The Universe that we can see has started from a mixture of equal amounts of free neutrons and protons (at a temperature of a few tens of MeV, matter has the simplest possible structure, consisting of free neutrons, free protons, free electrons, free positrons, photons and various kinds of neutrinos; upon cooling, nuclei form, then positrons annihilate, then atoms form), which have formed in the beginning hydrogen, helium and some lithium. Then, through fusion, the next elements until iron have been generated.

Iron is not the last element generated, a few elements after it have also been generated by fusion, because while they have lower binding energies than iron, their binding energies are still greater than of the lighter elements that can fuse into them.

However after the peak of the iron, the abundance of the following elements generated by fusion drops very quickly, e.g. down to germanium that is about 8 thousand times less abundant than iron.

The elements heavier than germanium are produced only in negligible amounts by fusion. They are produced mostly by neutron capture and sometimes by proton capture, and such events happen mostly during supernova explosions or neutron star collisions, because only then high concentrations of neutrons with high energies are present.

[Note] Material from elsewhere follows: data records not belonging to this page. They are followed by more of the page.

(** * white-shark: a shallow embedding of the market-data core

    Binance SBE decoding (src/exchanges/binance/sbe), the imbalance detector,
    the Kalshi order-book mutations (src/event_processor.rs and
    src/exchanges/kalshi/client.rs) and the imbalance-alert gate of the event
    processor.  Rust [f64] values are the kernel's primitive binary64 floats;
    Rust integers are [Z] with their width written out. *)

From Stdlib Require Import ZArith Bool Lia Ascii PrimFloat Uint63 FloatOps.
From Stdlib Require String.
From stdpp Require Import base gmap strings list pretty.

Local Set Warnings "-inexact-float".
Local Open Scope Z_scope.

(* ===================================================================== *)
(** * Results and errors ([crate::error]) *)

(** The error kinds that the modelled code can produce.  Error messages are
    elided: no claim depends on their text. *)
Inductive error :=
  | SbeDecode            (** [Error::SbeDecode(_)] *)
  | IoUnexpectedEof      (** [std::io::Error] from a short [Cursor] read *)
  | WebSocket            (** [Error::WebSocket(_)] *)
  | ArithPanic.          (** an arithmetic-overflow panic (debug build) *)

Inductive result (A : Type) :=
  | Ok (a : A)
  | Err (e : error).
Arguments Ok {A} a.
Arguments Err {A} e.

Definition bind {A B} (m : result A) (k : A -> result B) : result B :=
  match m with Ok a => k a | Err e => Err e end.

(** [let* x := m in k] is Rust's [let x = m?; k]. *)
Notation "'let*' x ':=' m 'in' k" := (bind m (fun x => k))
  (at level 200, x binder, m at level 100, right associativity).

(* ===================================================================== *)
(** * Machine integers *)

Definition I64_MIN : Z := - 2 ^ 63.
Definition I64_MAX : Z := 2 ^ 63 - 1.

(** Reinterpret a [w]-bit unsigned value as two's complement. *)
Definition to_signed (w x : Z) : Z :=
  if x <? 2 ^ (w - 1) then x else x - 2 ^ w.

(** [i64::saturating_add]. *)
Definition i64_saturating_add (a b : Z) : Z :=
  Z.max I64_MIN (Z.min I64_MAX (a + b)).

(* ===================================================================== *)
(** * Bytes, little-endian *)

Definition byte_val (b : Byte.byte) : Z := Z.of_N (Byte.to_N b).

(** Unsigned little-endian value of a byte string. *)
Fixpoint le_value (bs : list Byte.byte) : Z :=
  match bs with
  | [] => 0
  | b :: bs' => byte_val b + 256 * le_value bs'
  end.

(** Encoders used to write concrete frames in examples. *)
Definition byte_of_Z (z : Z) : Byte.byte :=
  match Byte.of_N (Z.to_N (z mod 256)) with Some b => b | None => Byte.x00 end.

Fixpoint le_bytes (n : nat) (z : Z) : list Byte.byte :=
  match n with
  | O => []
  | S n' => byte_of_Z z :: le_bytes n' (z / 256)
  end.

(* ===================================================================== *)
(** * Rust's [f64] operations on primitive binary64 floats *)

Module F64.

(** Round the positive rational [n / d] to the nearest binary64 value,
    ties to even (IEEE 754 round-to-nearest), with gradual underflow and
    overflow to infinity.  This is the rounding of [i64 as f64] and of
    [str::parse::<f64>]. *)
Definition round_pos (n d : Z) : float :=
  let e0 := Z.log2 n - Z.log2 d - 52 in
  (* scaled = n / d * 2^-e as a fraction num / den *)
  let frac e := if e <? 0 then (n * 2 ^ (- e), d) else (n, d * 2 ^ e) in
  let e1 := let '(a, b) := frac e0 in if a / b <? 2 ^ 52 then e0 - 1 else e0 in
  let e2 := Z.max e1 (-1074) in
  let '(a, b) := frac e2 in
  let q := a / b in
  let r := a mod b in
  let q' := if (2 * r >? b) || ((2 * r =? b) && Z.odd q) then q + 1 else q in
  let '(m, e) := if q' =? 2 ^ 53 then (2 ^ 52, e2 + 1) else (q', e2) in
  if e + 52 >? 1023 then PrimFloat.infinity
  else Z.ldexp (PrimFloat.of_uint63 (Uint63.of_Z m)) e.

Neutron capture produces elements with Z until 100, i.e. until fermium (after that, spontaneous fission happens too fast, before beta-decay can raise the Z and enough extra neutrons can be captured to form a nucleus with long enough half-life). However the half-life of the heaviest elements decreases very quickly with Z, so the elements heavier than plutonium usually decay before reaching a stellar system from the explosion that has generated them. At its formation, it is likely that Earth also contained plutonium (244Pu has a half-life of over 80 million years, enough to survive an interstellar journey), but it has completely decayed until now, leaving uranium as the heaviest primordial element on Earth.